**EXERCISE GOAL:**
Which lines of the records contain the word "inner"? Copy each one.

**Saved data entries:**
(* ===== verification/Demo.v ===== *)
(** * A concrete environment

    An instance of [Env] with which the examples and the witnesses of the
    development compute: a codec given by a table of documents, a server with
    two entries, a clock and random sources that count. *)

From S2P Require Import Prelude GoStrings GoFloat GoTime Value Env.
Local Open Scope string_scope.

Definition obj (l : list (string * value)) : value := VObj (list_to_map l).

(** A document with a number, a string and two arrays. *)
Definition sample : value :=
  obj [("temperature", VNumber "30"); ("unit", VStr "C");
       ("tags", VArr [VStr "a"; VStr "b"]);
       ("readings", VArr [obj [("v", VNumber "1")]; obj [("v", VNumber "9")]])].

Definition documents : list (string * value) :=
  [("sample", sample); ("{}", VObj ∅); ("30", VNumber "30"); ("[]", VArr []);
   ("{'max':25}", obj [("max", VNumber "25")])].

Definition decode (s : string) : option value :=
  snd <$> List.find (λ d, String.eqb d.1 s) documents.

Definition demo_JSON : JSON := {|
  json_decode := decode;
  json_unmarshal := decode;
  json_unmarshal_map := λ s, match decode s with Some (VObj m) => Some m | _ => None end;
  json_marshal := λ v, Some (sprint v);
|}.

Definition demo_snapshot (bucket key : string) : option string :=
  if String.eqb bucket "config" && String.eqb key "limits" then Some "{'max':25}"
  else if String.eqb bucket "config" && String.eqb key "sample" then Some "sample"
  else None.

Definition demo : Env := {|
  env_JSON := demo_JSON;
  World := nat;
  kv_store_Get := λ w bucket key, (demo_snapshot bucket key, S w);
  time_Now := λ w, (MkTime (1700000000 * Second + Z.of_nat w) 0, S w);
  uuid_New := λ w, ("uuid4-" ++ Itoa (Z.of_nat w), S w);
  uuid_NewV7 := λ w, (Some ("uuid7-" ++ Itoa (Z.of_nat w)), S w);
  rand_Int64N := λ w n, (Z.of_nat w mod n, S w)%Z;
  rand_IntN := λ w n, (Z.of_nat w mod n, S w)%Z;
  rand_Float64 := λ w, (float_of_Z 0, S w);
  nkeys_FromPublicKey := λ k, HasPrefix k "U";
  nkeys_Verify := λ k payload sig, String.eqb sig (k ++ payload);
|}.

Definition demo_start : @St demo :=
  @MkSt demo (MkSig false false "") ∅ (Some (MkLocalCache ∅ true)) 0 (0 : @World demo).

* * *

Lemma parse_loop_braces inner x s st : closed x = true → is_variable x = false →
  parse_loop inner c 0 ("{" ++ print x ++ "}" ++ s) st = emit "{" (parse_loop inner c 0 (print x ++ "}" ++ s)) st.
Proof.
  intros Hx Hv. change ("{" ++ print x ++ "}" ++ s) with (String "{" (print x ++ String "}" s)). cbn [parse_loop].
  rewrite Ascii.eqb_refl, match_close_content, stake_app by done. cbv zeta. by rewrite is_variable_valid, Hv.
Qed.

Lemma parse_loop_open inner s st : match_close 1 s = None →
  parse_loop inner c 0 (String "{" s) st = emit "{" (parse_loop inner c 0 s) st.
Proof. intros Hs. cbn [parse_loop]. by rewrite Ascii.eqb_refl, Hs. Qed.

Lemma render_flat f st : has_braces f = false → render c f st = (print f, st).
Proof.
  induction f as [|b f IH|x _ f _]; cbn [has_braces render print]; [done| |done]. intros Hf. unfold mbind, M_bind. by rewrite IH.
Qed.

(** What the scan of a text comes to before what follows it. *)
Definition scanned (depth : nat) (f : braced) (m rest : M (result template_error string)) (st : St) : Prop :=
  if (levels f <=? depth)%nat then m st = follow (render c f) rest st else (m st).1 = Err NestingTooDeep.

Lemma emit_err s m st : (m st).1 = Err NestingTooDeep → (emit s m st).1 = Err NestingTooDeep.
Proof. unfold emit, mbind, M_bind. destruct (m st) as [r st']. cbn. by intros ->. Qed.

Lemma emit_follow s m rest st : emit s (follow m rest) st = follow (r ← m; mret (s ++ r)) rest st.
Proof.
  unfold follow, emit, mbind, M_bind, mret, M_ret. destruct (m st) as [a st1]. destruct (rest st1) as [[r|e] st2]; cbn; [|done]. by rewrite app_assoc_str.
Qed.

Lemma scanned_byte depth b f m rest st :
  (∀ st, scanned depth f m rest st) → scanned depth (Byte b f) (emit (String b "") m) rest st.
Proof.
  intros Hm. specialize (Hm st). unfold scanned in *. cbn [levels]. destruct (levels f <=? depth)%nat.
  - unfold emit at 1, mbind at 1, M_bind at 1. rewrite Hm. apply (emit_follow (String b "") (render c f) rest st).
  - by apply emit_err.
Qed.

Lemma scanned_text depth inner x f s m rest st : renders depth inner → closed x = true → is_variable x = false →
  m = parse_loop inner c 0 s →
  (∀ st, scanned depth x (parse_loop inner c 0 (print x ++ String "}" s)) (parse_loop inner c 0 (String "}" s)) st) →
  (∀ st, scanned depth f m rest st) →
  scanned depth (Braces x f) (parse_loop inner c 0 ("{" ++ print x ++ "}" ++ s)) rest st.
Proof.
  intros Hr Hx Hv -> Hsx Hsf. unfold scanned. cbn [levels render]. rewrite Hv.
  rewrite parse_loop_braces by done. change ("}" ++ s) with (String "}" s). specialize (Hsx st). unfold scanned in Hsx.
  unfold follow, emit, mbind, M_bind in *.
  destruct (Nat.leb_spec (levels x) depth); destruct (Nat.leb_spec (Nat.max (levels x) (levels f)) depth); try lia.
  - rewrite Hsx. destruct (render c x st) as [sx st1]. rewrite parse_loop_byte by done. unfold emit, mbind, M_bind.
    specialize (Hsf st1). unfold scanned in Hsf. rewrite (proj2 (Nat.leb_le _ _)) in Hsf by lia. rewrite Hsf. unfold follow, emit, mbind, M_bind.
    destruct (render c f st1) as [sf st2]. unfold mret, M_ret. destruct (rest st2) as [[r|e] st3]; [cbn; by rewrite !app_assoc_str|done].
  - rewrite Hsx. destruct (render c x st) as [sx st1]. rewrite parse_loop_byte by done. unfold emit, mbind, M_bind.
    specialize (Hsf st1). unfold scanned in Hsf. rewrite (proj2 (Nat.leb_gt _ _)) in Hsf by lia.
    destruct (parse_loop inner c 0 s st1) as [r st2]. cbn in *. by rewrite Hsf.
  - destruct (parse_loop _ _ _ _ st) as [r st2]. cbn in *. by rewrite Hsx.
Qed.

--

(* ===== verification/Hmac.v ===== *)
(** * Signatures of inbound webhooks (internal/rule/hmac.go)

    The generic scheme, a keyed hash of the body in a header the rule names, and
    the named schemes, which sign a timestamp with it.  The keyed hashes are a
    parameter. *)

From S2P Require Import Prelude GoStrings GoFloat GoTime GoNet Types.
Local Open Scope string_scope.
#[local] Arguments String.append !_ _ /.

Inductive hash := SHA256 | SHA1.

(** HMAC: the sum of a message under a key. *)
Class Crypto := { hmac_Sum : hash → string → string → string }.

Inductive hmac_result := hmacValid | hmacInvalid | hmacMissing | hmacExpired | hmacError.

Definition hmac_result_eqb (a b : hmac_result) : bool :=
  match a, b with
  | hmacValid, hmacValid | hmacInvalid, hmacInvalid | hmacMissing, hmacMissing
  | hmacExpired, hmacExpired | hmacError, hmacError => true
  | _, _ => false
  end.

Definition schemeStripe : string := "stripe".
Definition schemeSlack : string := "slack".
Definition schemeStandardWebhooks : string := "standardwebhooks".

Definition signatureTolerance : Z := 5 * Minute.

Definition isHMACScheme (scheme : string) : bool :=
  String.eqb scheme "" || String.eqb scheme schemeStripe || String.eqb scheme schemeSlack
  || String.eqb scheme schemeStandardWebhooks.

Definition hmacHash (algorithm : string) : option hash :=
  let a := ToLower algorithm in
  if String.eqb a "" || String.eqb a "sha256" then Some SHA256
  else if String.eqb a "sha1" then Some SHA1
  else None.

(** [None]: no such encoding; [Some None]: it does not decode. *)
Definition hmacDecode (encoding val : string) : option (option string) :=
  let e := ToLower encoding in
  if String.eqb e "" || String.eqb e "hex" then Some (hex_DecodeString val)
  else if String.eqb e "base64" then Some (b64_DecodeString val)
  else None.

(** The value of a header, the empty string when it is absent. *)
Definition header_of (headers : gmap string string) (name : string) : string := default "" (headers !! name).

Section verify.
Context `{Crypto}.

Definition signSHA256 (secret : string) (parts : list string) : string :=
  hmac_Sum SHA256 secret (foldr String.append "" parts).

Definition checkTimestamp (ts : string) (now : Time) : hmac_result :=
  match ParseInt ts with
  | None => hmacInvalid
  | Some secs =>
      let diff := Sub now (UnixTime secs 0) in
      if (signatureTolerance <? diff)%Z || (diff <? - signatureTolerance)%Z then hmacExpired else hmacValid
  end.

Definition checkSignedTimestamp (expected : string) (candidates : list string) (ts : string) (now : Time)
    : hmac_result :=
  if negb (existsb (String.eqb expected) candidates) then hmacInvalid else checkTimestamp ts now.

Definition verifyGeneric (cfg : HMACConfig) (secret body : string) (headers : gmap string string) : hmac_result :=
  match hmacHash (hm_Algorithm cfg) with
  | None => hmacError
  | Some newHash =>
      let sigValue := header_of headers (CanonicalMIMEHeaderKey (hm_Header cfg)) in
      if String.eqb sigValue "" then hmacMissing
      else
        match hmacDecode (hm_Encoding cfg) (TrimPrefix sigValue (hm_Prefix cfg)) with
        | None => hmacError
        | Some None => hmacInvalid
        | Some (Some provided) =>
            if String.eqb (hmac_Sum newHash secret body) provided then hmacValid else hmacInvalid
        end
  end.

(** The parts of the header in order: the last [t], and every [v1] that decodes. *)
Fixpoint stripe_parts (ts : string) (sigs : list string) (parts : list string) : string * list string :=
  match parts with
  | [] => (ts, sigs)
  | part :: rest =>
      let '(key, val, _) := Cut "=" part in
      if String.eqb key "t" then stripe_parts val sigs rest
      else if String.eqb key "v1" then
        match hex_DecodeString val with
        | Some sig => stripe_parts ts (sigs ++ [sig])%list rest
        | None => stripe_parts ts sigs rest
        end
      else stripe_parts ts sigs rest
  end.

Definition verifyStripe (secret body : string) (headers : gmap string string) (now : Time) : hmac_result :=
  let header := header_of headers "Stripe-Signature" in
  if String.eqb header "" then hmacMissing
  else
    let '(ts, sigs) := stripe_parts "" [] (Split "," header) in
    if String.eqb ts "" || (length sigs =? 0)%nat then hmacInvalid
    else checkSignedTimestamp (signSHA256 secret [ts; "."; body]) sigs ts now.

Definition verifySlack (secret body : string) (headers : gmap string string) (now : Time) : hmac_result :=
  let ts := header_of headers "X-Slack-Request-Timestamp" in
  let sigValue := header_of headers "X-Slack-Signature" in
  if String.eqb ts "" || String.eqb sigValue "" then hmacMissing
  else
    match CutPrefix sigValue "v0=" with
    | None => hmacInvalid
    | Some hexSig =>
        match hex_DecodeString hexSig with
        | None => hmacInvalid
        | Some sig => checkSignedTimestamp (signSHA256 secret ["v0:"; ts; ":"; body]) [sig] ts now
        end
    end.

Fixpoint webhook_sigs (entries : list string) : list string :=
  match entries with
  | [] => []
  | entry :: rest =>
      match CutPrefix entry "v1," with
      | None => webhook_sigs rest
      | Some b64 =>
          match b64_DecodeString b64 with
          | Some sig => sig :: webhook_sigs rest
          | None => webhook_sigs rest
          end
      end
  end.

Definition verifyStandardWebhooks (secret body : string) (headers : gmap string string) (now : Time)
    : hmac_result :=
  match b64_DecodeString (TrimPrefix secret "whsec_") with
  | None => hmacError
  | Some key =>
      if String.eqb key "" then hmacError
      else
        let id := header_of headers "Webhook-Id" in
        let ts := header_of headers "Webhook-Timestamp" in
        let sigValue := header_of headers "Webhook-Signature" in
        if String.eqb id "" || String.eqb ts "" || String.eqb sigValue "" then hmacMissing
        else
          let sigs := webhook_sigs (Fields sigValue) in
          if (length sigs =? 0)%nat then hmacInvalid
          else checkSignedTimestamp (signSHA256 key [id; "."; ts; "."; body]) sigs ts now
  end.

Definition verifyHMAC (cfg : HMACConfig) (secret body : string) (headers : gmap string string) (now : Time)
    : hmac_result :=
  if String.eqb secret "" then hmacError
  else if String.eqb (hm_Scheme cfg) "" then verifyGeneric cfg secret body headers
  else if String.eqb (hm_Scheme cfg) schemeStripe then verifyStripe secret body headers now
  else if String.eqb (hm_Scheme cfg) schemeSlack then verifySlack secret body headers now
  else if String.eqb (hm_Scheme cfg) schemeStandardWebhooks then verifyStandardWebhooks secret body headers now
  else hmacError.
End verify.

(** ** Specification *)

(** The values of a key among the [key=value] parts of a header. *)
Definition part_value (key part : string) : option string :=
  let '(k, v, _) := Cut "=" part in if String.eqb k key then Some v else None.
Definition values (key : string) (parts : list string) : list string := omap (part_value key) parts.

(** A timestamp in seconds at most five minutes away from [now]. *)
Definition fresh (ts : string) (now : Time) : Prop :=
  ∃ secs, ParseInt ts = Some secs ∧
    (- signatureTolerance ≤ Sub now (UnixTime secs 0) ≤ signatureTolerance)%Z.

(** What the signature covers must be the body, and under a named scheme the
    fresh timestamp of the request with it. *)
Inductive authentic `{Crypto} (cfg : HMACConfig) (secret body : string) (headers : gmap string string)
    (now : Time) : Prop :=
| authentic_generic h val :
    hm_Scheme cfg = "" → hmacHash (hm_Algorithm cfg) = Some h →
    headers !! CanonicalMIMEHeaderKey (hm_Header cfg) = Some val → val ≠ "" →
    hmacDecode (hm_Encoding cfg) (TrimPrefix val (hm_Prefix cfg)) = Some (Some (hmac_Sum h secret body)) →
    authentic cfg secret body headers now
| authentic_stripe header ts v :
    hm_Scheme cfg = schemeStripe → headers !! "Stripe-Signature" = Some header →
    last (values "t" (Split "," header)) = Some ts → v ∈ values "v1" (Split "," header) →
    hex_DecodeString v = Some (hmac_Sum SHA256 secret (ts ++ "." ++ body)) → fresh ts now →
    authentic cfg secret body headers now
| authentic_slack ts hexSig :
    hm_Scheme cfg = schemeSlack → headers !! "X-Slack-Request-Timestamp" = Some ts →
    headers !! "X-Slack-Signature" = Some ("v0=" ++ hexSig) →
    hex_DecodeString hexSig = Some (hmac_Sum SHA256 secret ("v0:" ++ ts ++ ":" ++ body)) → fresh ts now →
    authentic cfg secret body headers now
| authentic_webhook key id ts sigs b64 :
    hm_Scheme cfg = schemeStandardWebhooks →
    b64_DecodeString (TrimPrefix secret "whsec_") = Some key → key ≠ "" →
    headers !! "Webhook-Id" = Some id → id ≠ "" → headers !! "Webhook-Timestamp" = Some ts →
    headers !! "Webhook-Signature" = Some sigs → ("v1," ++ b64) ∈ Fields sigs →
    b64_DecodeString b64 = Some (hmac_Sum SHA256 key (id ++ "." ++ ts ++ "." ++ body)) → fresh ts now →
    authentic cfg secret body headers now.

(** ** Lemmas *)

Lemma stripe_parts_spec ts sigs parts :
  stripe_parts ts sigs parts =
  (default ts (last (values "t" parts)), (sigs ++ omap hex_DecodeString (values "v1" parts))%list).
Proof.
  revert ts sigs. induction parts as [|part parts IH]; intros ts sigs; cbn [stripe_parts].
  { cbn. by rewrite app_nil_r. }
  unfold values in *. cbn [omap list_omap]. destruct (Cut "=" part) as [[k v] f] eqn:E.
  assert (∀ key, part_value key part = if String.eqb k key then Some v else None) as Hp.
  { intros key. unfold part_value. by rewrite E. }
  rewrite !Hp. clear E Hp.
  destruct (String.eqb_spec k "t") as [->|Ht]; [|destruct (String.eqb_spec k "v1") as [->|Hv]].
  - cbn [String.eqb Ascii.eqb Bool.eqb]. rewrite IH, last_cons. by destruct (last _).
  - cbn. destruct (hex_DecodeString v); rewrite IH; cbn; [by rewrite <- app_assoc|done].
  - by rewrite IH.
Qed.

**ANSWER AREA:**
Lemma parse_loop_braces inner x s st : closed x = true → is_variable x = false →
  parse_loop inner c 0 ("{" ++ print x ++ "}" ++ s) st = emit "{" (parse_loop inner c 0 (print x ++ "}" ++ s)) st.
Lemma parse_loop_open inner s st : match_close 1 s = None →
  parse_loop inner c 0 (String "{" s) st = emit "{" (parse_loop inner c 0 s) st.
Lemma scanned_text depth inner x f s m rest st : renders depth inner → closed x = true → is_variable x = false →
  m = parse_loop inner c 0 s →
  (∀ st, scanned depth x (parse_loop inner c 0 (print x ++ String "}" s)) (parse_loop inner c 0 (String "}" s)) st) →
  scanned depth (Braces x f) (parse_loop inner c 0 ("{" ++ print x ++ "}" ++ s)) rest st.
    destruct (parse_loop inner c 0 s st1) as [r st2]. cbn in *. by rewrite Hsf.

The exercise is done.